AIM OF THE EXERCISE
When the string "answered" occurs in a line of the listing below, return that line.

SUPPLIED INFORMATION
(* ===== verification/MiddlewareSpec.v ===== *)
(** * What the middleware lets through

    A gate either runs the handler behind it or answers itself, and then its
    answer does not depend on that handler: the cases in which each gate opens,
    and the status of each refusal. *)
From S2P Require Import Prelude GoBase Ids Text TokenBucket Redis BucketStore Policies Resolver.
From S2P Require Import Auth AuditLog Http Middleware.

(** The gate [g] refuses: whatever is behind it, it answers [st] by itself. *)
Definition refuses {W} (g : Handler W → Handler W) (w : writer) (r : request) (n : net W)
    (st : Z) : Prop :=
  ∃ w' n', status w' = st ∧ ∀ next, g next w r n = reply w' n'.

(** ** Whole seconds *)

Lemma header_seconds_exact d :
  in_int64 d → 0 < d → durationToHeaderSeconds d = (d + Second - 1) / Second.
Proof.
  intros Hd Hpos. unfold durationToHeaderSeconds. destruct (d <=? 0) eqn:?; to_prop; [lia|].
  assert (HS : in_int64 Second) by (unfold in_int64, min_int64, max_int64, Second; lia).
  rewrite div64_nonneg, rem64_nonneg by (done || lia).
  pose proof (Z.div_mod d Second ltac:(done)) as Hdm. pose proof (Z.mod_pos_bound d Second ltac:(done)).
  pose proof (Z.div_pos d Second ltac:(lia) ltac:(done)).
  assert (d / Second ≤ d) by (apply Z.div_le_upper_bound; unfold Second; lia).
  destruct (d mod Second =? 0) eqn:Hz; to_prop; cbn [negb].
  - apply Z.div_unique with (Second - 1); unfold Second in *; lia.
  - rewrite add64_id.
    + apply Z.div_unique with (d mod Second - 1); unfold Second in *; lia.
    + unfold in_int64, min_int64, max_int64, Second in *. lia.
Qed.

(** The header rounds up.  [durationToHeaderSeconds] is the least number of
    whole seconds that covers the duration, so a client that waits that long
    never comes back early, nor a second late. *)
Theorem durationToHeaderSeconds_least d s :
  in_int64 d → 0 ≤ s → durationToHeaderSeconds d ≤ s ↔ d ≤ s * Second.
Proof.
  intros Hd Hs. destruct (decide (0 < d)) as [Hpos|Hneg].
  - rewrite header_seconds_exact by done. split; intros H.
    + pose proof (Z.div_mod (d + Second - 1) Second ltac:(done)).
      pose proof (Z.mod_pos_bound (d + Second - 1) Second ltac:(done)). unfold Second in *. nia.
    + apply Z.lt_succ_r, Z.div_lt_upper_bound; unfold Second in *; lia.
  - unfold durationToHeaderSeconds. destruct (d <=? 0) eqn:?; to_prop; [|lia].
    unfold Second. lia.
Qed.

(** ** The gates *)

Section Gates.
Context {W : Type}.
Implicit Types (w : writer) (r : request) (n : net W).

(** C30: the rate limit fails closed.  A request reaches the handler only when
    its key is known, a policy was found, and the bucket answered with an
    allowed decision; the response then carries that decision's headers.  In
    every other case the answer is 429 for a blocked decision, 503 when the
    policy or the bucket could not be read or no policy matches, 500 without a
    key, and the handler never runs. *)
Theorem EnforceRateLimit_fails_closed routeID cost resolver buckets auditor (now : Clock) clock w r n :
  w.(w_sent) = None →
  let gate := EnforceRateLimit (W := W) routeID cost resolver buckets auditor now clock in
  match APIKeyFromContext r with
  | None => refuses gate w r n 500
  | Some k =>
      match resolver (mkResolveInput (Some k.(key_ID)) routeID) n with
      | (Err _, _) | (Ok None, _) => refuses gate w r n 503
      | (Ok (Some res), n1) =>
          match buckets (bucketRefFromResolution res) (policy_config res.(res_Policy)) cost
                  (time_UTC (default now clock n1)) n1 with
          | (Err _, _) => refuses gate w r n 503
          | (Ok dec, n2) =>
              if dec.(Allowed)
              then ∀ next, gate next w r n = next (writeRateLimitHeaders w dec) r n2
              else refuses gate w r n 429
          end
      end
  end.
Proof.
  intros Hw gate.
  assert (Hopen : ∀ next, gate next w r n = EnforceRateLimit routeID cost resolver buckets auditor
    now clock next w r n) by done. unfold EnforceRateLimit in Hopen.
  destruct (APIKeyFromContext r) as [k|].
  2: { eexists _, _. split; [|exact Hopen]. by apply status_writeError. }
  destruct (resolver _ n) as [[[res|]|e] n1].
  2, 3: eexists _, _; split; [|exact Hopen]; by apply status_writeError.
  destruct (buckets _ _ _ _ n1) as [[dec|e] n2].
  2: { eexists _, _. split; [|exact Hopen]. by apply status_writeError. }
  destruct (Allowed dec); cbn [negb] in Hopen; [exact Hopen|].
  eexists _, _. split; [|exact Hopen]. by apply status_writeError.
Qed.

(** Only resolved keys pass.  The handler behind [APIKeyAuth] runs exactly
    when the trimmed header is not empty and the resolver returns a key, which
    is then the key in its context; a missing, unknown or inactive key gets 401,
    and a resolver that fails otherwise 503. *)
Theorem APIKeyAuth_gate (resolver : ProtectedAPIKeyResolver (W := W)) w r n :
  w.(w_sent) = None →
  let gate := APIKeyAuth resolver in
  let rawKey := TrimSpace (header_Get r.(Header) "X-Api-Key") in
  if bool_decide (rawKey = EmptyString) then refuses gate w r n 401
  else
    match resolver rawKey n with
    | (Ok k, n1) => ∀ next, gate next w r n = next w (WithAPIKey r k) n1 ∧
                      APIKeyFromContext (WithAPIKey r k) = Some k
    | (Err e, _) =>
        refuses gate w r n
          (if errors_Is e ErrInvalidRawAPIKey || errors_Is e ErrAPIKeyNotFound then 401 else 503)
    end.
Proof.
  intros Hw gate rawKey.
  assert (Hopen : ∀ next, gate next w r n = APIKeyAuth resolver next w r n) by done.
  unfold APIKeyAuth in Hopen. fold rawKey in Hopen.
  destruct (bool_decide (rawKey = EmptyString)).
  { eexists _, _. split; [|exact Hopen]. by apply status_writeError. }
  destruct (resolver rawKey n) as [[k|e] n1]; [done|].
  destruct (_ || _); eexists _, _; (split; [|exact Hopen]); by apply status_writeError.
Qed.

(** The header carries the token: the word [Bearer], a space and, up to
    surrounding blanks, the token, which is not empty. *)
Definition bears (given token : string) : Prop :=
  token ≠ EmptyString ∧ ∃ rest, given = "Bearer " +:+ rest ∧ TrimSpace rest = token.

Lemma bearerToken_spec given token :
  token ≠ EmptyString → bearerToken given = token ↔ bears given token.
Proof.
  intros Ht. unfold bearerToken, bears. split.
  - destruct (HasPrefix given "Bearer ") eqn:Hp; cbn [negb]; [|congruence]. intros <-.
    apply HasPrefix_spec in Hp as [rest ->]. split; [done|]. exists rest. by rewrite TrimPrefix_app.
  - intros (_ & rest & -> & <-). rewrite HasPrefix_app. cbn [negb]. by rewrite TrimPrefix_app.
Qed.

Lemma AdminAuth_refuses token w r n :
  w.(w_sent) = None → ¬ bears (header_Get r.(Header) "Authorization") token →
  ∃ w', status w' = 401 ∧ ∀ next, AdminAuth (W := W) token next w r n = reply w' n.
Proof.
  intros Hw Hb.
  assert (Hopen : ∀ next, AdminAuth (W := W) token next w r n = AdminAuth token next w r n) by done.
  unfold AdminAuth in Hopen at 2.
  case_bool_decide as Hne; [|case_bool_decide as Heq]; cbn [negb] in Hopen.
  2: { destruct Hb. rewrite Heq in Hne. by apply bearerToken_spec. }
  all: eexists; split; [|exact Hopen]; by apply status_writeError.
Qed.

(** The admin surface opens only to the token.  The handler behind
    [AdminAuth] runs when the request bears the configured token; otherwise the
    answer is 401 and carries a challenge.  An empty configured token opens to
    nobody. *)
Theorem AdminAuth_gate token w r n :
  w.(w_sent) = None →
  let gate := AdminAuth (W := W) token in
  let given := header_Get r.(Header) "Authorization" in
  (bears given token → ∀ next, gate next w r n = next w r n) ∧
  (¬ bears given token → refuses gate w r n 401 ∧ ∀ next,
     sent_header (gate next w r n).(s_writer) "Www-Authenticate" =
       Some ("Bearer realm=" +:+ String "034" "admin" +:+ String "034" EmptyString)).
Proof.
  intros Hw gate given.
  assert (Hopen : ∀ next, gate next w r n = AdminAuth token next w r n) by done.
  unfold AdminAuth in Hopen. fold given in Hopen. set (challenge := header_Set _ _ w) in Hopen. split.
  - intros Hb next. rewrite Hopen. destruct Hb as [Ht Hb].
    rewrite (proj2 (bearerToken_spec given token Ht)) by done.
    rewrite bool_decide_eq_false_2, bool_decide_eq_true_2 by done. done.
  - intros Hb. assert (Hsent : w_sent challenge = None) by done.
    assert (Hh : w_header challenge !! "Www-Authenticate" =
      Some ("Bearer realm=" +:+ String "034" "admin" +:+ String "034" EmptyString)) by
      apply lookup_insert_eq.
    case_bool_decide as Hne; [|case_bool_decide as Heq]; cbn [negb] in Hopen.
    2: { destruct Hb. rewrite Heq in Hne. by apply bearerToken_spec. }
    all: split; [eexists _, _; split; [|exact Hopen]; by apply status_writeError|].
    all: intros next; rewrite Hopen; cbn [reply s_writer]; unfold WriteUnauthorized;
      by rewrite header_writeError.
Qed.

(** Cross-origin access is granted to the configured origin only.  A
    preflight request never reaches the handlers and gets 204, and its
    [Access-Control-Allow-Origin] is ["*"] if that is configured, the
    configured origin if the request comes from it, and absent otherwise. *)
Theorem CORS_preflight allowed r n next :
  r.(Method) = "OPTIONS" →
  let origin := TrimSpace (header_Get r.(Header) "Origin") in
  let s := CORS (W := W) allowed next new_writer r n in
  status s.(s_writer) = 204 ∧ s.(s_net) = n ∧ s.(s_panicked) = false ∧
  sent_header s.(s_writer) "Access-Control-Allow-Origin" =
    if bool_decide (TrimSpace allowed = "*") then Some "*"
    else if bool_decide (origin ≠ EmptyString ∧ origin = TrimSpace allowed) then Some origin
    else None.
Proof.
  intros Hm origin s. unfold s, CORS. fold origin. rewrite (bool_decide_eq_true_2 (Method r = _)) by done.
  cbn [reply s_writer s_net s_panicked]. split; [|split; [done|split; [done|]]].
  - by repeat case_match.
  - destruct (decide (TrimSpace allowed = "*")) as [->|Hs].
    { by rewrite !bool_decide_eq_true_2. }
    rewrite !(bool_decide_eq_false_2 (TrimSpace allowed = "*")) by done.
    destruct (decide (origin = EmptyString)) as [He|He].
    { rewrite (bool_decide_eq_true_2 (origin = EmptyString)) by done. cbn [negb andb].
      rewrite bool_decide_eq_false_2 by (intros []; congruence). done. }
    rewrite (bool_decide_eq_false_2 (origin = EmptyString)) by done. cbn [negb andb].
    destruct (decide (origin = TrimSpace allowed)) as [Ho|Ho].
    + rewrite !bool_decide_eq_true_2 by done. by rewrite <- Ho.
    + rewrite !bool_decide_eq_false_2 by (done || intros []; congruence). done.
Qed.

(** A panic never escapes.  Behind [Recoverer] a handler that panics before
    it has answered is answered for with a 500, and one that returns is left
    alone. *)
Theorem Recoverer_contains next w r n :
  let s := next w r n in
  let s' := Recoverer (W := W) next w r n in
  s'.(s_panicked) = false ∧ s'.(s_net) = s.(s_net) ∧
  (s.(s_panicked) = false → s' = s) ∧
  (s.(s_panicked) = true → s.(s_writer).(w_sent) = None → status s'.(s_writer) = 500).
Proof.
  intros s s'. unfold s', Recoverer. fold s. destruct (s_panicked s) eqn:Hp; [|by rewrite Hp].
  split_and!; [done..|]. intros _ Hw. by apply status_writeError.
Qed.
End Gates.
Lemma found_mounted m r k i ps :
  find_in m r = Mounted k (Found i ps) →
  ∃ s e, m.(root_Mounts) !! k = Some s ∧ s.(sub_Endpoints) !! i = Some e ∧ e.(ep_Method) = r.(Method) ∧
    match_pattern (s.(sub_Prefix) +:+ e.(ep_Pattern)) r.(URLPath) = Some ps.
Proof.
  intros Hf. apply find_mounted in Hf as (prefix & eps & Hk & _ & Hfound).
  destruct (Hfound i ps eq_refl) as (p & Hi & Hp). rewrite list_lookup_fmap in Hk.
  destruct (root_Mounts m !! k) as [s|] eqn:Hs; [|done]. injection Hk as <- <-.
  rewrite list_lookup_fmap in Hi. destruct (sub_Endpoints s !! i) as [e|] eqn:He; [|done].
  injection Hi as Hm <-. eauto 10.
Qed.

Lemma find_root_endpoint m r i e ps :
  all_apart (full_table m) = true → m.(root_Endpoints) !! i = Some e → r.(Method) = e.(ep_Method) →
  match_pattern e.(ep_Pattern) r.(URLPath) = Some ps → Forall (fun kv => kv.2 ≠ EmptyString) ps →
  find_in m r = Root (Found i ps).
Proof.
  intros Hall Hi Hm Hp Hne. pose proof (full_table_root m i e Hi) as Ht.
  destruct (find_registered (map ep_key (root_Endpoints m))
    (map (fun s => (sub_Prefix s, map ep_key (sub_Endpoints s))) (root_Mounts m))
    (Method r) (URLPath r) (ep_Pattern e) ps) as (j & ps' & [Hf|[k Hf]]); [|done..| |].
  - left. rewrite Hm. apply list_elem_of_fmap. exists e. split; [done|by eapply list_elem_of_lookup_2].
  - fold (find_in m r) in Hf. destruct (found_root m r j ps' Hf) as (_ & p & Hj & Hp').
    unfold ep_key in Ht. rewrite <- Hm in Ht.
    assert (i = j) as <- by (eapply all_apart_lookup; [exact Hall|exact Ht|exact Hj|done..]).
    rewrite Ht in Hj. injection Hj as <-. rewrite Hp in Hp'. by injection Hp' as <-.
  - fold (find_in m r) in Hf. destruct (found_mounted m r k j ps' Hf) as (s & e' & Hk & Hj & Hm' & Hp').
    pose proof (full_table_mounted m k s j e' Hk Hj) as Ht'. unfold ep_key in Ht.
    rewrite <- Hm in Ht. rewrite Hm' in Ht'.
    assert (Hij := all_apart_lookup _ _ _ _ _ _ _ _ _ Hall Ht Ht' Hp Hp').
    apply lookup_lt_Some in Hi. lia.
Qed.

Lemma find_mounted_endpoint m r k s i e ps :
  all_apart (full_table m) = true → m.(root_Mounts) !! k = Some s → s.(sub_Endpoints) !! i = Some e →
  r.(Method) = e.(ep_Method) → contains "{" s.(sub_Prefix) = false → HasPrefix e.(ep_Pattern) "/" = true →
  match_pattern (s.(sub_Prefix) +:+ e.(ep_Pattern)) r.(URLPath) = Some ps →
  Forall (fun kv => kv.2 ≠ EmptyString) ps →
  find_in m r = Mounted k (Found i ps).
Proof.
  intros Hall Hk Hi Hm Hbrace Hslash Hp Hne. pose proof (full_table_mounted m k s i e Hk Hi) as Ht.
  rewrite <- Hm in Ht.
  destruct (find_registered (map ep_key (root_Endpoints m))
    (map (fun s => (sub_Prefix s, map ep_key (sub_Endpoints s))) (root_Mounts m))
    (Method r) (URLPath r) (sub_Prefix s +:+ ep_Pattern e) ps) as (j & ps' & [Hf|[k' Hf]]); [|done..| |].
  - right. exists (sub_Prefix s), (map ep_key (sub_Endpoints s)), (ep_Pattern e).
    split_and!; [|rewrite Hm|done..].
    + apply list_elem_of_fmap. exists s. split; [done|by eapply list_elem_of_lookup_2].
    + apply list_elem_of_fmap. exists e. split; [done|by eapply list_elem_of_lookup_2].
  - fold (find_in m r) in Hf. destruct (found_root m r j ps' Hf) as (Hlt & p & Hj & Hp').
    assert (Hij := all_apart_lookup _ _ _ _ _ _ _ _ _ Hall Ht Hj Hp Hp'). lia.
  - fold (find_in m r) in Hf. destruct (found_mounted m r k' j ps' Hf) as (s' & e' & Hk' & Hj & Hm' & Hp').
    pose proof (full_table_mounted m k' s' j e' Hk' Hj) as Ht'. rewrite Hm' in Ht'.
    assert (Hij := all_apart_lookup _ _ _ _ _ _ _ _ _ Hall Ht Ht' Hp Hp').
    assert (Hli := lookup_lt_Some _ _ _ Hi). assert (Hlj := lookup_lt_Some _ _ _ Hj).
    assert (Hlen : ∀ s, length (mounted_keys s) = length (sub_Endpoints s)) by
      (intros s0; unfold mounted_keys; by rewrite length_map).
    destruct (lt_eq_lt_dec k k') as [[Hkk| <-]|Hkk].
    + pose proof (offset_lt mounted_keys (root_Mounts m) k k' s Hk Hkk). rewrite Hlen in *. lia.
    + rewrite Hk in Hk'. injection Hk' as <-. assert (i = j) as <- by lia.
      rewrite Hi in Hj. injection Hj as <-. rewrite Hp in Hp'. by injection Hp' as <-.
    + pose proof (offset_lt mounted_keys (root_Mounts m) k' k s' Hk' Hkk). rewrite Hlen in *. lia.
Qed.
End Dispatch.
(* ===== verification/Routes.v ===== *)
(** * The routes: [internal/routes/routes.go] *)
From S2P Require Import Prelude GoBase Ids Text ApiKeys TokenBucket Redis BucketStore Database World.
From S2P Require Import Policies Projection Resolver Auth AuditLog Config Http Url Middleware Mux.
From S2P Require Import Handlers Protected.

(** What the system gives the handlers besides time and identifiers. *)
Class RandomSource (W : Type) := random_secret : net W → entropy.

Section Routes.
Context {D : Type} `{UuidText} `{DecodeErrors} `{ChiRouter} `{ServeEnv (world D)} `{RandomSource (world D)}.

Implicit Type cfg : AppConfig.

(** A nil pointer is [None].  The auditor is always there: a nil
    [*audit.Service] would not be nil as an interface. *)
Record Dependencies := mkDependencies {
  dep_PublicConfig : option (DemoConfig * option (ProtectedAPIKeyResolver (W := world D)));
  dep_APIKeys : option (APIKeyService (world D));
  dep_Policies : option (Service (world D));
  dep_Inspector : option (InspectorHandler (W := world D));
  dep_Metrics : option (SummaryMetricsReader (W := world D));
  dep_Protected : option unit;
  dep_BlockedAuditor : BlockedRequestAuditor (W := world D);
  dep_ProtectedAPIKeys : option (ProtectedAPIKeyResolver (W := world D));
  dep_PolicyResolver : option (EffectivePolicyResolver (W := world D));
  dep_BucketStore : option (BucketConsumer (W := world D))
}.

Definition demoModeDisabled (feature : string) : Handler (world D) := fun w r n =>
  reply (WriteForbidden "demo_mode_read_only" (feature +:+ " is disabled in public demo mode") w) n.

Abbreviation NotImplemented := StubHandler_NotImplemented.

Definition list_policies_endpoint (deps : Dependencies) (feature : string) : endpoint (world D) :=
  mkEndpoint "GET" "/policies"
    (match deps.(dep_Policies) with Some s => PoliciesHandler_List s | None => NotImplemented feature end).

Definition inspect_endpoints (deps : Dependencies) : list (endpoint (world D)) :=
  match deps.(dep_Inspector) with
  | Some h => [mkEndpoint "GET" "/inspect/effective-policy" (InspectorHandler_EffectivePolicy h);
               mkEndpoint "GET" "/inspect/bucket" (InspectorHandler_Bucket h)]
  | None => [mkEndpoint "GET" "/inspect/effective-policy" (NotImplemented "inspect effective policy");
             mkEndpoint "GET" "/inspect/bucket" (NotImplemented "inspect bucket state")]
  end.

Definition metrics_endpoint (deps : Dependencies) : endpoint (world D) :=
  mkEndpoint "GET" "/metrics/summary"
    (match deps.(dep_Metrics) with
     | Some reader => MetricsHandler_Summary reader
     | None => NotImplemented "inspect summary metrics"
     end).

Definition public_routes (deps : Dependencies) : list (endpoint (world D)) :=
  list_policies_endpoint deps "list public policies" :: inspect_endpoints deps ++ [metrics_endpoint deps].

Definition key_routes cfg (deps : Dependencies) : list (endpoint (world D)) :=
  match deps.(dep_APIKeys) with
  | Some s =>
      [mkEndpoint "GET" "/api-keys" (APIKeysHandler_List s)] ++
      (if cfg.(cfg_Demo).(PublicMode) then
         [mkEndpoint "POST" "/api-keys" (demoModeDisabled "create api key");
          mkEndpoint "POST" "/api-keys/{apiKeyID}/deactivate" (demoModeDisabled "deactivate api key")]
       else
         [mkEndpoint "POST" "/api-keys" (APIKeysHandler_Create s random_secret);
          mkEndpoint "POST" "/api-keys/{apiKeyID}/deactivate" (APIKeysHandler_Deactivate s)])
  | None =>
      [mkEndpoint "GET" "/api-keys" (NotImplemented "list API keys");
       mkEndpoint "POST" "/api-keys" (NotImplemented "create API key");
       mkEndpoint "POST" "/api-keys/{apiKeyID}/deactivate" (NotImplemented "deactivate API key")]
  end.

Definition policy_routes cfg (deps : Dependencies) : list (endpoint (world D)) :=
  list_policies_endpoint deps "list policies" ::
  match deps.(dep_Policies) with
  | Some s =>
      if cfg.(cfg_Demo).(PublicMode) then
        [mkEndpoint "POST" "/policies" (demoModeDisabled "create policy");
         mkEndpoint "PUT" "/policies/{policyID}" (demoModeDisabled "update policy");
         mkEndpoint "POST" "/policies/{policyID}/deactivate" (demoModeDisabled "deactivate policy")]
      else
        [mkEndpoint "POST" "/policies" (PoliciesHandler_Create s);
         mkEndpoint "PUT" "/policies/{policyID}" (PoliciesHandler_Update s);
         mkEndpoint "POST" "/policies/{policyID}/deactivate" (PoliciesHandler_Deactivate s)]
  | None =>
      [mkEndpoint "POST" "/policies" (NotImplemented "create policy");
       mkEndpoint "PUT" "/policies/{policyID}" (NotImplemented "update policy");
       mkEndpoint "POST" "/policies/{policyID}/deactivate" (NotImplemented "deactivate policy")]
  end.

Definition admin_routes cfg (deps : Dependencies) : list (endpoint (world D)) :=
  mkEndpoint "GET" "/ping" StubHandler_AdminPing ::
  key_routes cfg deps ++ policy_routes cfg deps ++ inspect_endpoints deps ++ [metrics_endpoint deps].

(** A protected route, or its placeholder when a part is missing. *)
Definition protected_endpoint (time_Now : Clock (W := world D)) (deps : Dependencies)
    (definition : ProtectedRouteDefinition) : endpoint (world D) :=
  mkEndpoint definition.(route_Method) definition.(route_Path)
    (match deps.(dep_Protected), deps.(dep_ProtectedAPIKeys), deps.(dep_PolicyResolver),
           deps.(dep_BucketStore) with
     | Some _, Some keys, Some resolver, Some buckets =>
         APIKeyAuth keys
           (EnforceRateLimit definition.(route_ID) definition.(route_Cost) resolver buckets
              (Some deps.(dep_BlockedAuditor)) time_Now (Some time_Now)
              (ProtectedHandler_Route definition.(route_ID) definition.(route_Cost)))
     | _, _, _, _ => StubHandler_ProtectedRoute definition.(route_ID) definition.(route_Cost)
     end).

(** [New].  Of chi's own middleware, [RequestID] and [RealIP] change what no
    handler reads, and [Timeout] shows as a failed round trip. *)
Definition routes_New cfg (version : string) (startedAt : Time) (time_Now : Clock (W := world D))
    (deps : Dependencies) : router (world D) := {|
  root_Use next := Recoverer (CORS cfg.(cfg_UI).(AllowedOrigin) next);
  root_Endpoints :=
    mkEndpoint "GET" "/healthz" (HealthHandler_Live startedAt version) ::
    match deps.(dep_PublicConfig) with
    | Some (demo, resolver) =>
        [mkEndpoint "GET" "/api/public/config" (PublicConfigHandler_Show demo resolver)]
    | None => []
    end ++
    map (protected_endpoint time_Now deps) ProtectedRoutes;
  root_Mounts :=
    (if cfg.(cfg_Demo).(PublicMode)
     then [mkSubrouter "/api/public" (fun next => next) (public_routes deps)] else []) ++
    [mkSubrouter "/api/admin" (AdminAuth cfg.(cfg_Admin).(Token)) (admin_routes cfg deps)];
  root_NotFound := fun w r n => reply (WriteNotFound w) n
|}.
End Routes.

EXERCISE RESPONSE
    its key is known, a policy was found, and the bucket answered with an
    it has answered is answered for with a 500, and one that returns is left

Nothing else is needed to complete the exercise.